Cases Involving Employers’ Policies on Employees’ Use of Social Media
As the report explains, an employer policy on the use of social media is unlawful when the restrictions prevent employees from openly publishing their complaints about a company’s workplace policies or mistreatment of employees. In addition, an employer’s social media policy cannot prohibit employees from using the company name or other information on their social networking profiles without a compelling reason, and even then, the policy must be narrowly tailored to address only the specific reason for the restriction. A policy cannot prevent employees directly or indirectly from putting the company name on leaflets or other paraphernalia to protest their dissatisfaction with their current working conditions.
In three of the four cases reviewed, the Office concluded that employers had implemented overly broad social media policies that restricted what employees could post online, thereby interfering with their rights to engage in protected concerted activity and, thus, violating the NLRA. Those three cases involved: (i) a hospital that prevented employees from using social media in any way that would hinder the privacy and confidentiality expectations of others or posting anything that would embarrass, harass or defame the hospital, hospital employees or members of the hospital; (ii) an employer’s handbook that prohibited employees on their own time from chatting about company business, revealing sensitive information about their employers, or posting comments or pictures involving the company or employees that could be viewed as inappropriate; and (iii) an employer’s policy that prevented employees from using photographs or personal information of coworkers, clients, partners or customers without their prior consent as well as company logos and photos of store, brands or products.
In the fourth case, the employer’s policy restricted employees from speaking with the media and designated the public affairs office of the company to be responsible for all external communications. The Office noted that this policy was considered lawful because it prohibited employees from speaking with the media on behalf of the company. The Office, however, noted that employees do have the right to speak with the media about their terms and conditions of employment, which this policy did not prohibit.
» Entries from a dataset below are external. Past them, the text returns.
(** * Embedded-controller port driver (src/main.c)

    The driver talks to the embedded controller through two I/O ports and
    busy-waits on the status port, so its functions are modelled as
    interaction trees over the calls the C code makes to the outside
    (inb, outb, ioperm, perror, exit, printf, sleep, pthread_create,
    pthread_join).  Two semantics give the trees a meaning:

    - [run], the execution of one context on its own against a world that
      answers port reads and permission requests;
    - [exec], the execution of the whole process under a schedule that
      picks, step by step, which thread makes its next move. *)

From Stdlib Require Import ZArith List String Lia Bool.
From ITree Require Import ITree Eq.Shallow.
Import ListNotations.
Import ITreeNotations.
Local Open Scope string_scope.
Local Open Scope list_scope.
Local Open Scope Z_scope.
Local Open Scope itree_scope.

(** ** Data *)

(** Port numbers and bytes are integers; a byte read from a port is kept in
    [0, 256) by [to_u8], as the [unsigned char] result of inb is. *)
Definition port := Z.
Definition u8 := Z.

Definition to_u8 (z : Z) : u8 := z mod 256.
Definition is_u8 (z : Z) : Prop := 0 <= z < 256.

Definition EC_SC : port := 0x66.
Definition EC_DATA : port := 0x62.

(** Thread start routines (the function pointer given to pthread_create)
    and thread identifiers (the index of the thread in the process). *)
Inductive routine : Type := Ec_monitor_loop_routine.
Definition tid := nat.

(** ** The calls to the outside *)

Variant ecE : Type -> Type :=
| Inb (p : port) : ecE u8
| Outb (v : u8) (p : port) : ecE unit
| Ioperm (from num turn_on : Z) : ecE Z
| Perror (s : string) : ecE unit
| Exit (code : Z) : ecE Empty_set
| Printf (fmt : string) (args : list Z) : ecE unit
| Sleep (seconds : Z) : ecE unit
| Pthread_create (start : routine) : ecE tid
| Pthread_join (t : tid) : ecE unit.
(** Lines 33 to 127. *)
Definition main (uploaded_files : list Upload) : M unit :=
  match uploaded_files with
  | [] => emit (st_info "Please upload one or more Excel files to begin.")
  | _ =>
      emit (st_info_count (List.length uploaded_files)) ;;
      for_each uploaded_files process_file ;;
      merge_and_offer
  end.

Definition run (uploaded_files : list Upload) : State :=
  snd (main uploaded_files initial).

(** What the run holds once the loop is over. *)
Definition combined_df (uploaded_files : list Upload) : list Row :=
  concat_frames (all_dataframes (run uploaded_files)).

Definition merged_df (uploaded_files : list Upload) : list Row :=
  merge_rows (combined_df uploaded_files).

(** The normalized table of one file, when line 42 and the cleaning both
    go through. *)
Definition normalize (f : Upload) : result Frame :=
  let? df := first_read f in clean df.

Definition is_merged (ev : Event) : bool :=
  match ev with
  | st_merged _ | st_download_button _ _ _ => true
  | _ => false
  end.

(** ** Notions used to state the properties *)

(** The order a comparison function decides. *)
Definition le_of {A : Type} (leb : A -> A -> bool) (x y : A) : Prop := leb x y = true.

(** The final filter, read on a key. *)
Definition key_not_blank (k : Key) : bool := negb (cell_eqb (fst k) (Str "")).

(** Whether the key of a row is listed. *)
Definition key_in (ks : list Key) (r : Row) : bool := existsb (key_eqb (key_of r)) ks.

(** Whether the cleaning goes through, read off the raw frame: the four
    labels are there once stripped and the description column is not a
    numeric one. *)
Definition cleanable (df : Frame) : bool :=
  let df := strip_columns df in
  match getitem df "DESCRIPTION" with
  | Ok d => negb (is_numeric_dtype (fillna (Str "") d))
  | Raise _ => false
  end
  && is_ok (getitem df "LENGTH")
  && is_ok (getitem df "PART NUMBER")
  && is_ok (getitem df "QTY.").

(** What one file adds to [all_dataframes] and to [error_files]. *)
Definition appended (f : Upload) : list Frame :=
  match normalize f with
  | Ok df => [df]
  | Raise _ => []
  end.

Definition recorded_as_error (f : Upload) : bool :=
  negb (is_ok (normalize f) && is_ok (preview f)).

Definition reported (f : Upload) : list string :=
  if recorded_as_error f then [name f] else [].

Definition quiet (evs : list Event) : Prop := existsb is_merged evs = false.

(** The state when the loop of lines 40 to 73 is over. *)
Definition after_loop (fs : list Upload) : State :=
  snd (for_each fs process_file
         (snd (emit (st_info_count (List.length fs)) initial))).

(** The frame [df] with the cells of its quantity column replaced. *)
Definition with_qty (q : Series) (df : Frame) : Frame :=
  map (fun col =>
         if String.eqb (strip (fst col)) "QTY." then (fst col, q) else col) df.

(** A description cell of a sheet is blank when it is missing or holds
    white space only. *)
Definition blank (c : Cell) : bool :=
  match c with
  | NaN => true
  | Str s => all_space s
  | Num _ => false
  end.

(** ** Notions used to state further properties *)

(** Whether some header of the raw frame is the label once stripped. *)
Definition has_label (df : Frame) (label : string) : bool :=
  existsb (fun col => String.eqb (strip (fst col)) label) df.

(** The labels the cleaning rewrites. *)
Definition cleaned_labels : list string :=
  ["DESCRIPTION"; "LENGTH"; "PART NUMBER"; "QTY."]%string.

(** A row the merge counts: both key fields present and a description other
    than the empty text. *)
Definition counted (r : Row) : bool := has_key r && not_blank r.

(** The key and part number of a row, without its quantity. *)
Definition key_part (r : Row) : Key * Cell := (key_of r, PART_NUMBER r).

(** The file names of the errors shown on the screen, in order. *)
Definition errors_shown (evs : list Event) : list string :=
  flat_map (fun ev => match ev with st_error file _ => [file] | _ => [] end) evs.

(** The workbooks offered for download, in order. *)
Definition downloads (evs : list Event) : list Workbook :=
  flat_map (fun ev => match ev with st_download_button data _ _ => [data] | _ => [] end) evs.

(** The merged tables shown, in order. *)
Definition tables_shown (evs : list Event) : list (list Row) :=
  flat_map (fun ev => match ev with st_merged t => [t] | _ => [] end) evs.

(** A cell that is a text or missing. *)
Definition text_or_missing (c : Cell) : bool :=
  match c with Num _ => false | _ => true end.

(** A column that has rows, all of them numbers. *)
Definition all_numbers (s : Series) : bool :=
  match s with
  | [] => false
  | _ => forallb (fun c => match c with Num _ => true | _ => false end) s
  end.

(** The raw frames previewed on the screen, in order. *)
Definition previews (evs : list Event) : list Frame :=
  flat_map (fun ev => match ev with st_dataframe df => [df] | _ => [] end) evs.


(** ** Sample workbooks *)

Definition sheet (p d l q : Series) : Frame :=
  [("PART NUMBER", p); ("DESCRIPTION", d); ("LENGTH", l); ("QTY.", q)]%string.

Definition uploaded (file : string) (df : Frame) : Upload :=
  {| name := file; first_read := Ok df; preview := Ok df |}.
Lemma EFFECTS_range_ok (effect_name param : string)
  (ranges : gmap string (Q * Q * Q)) (range : Q * Q * Q) :
  EFFECTS !! effect_name = Some ranges ->
  ranges !! param = Some range ->
  range_ok range = true.
Proof.
  intros Hname Hparam.
  apply elem_of_map_to_list, list_elem_of_In in Hname.
  apply elem_of_map_to_list, list_elem_of_In in Hparam.
  pose proof (proj1 (forallb_forall _ _) EFFECTS_table_ok _ Hname) as Hranges.
  cbn [snd] in Hranges.
  exact (proj1 (forallb_forall _ _) Hranges _ Hparam).
Qed.

Lemma EFFECTS_dom : dom EFFECTS = dom EFFECT_MAP.
Proof. vm_compute. exact eq_refl. Qed.


(** X24: in [EFFECTS], for every effect and every parameter, the default
    lies within the declared range, [min <= default <= max]: a card made
    with the defaults never holds a value outside the range of its
    slider. *)
Theorem EFFECTS_defaults_in_range (effect_name param : string)
  (ranges : gmap string (Q * Q * Q)) (lo hi d : Q) :
  EFFECTS !! effect_name = Some ranges ->
  ranges !! param = Some (lo, hi, d) ->
  (lo <= d)%Q /\ (d <= hi)%Q /\ (lo <= hi)%Q.
Proof.
  intros Hname Hparam.
  pose proof (EFFECTS_range_ok _ _ _ _ Hname Hparam) as Hok.
  unfold range_ok in Hok. apply andb_true_iff in Hok as [Hlo Hhi].
  apply Qle_bool_iff in Hlo, Hhi.
  repeat split; try assumption. eapply Qle_trans; eassumption.
Qed.

(** X25: [EFFECTS] and [EFFECT_MAP] have the same keys: every effect that
    has declared parameters can be looked up by [update_effects], and every
    effect that [update_effects] knows has declared parameters. *)
Theorem EFFECTS_names_are_EFFECT_MAP_names (effect_name : string) :
  is_Some (EFFECTS !! effect_name) <-> is_Some (EFFECT_MAP !! effect_name).
Proof.
  rewrite <- !elem_of_dom, EFFECTS_dom. reflexivity.
Qed.



Section EffectCards.

Context {PB : Pedalboard_lib} {SF : Soundfile_lib} {SD : Sounddevice_lib}.

(** X27: for a chain of cards as [EffectCard] makes them,
    [update_effect_chain] never fails on a name: when it raises, a card of
    the chain has a class that raised that exception when called with the
    parameters of the card. *)
Theorem update_effect_chain_default_cards (effect_chain : list EffectCard)
  (w : World) (e : exn) :
  Forall (fun card => EffectCard_init (effect_name card) = Ok card)
         effect_chain ->
  fst (update_effect_chain effect_chain w) = Raise e ->
  exists card effect_class,
    In card effect_chain /\
    EFFECT_MAP !! effect_name card = Some effect_class /\
    new_plugin effect_class (card_parameters card) = Raise e.
Proof.
  intros Hcards. unfold update_effect_chain. rewrite update_effects_unfold.
  destruct (for_each _ _ _ _) as [[new_board | e'] w2] eqn:Hrun;
    cbn; intros Hraise; [discriminate |].
  injection Hraise as ->. apply build_loop_outcome in Hrun.
  destruct Hrun as (c & Hin & Hwhy).
  apply in_map_iff in Hin as (card & <- & Hin). cbn [name parameters] in Hwhy.
  exists card. destruct Hwhy as [[Hnone _] | (effect_class & Hcls & Hnew)].
  - exfalso. rewrite List.Forall_forall in Hcards.
    specialize (Hcards card Hin). unfold EffectCard_init in Hcards.
    destruct (EFFECTS !! effect_name card) as [ranges |] eqn:Hname;
      [| discriminate].
    assert (Hsome : is_Some (EFFECT_MAP !! effect_name card)).
    { apply elem_of_dom. rewrite <- EFFECTS_dom. apply elem_of_dom.
      rewrite Hname. eexists. reflexivity. }
    rewrite Hnone in Hsome. destruct Hsome as [? Habs]. discriminate.
  - exists effect_class. auto.
Qed.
As the report makes clear, the Board will limit the application of employers’ social media policies when they interfere with employees’ right to engage in protected, concerted activity. To ensure their policies comply with the NLRA, employers should tailor their policies to protect the company’s proprietary information and its reputation in commerce. Employers should also review their policies and revise any rules that have blanket prohibitions against employees posting in cyberspace comments about management and their working conditions.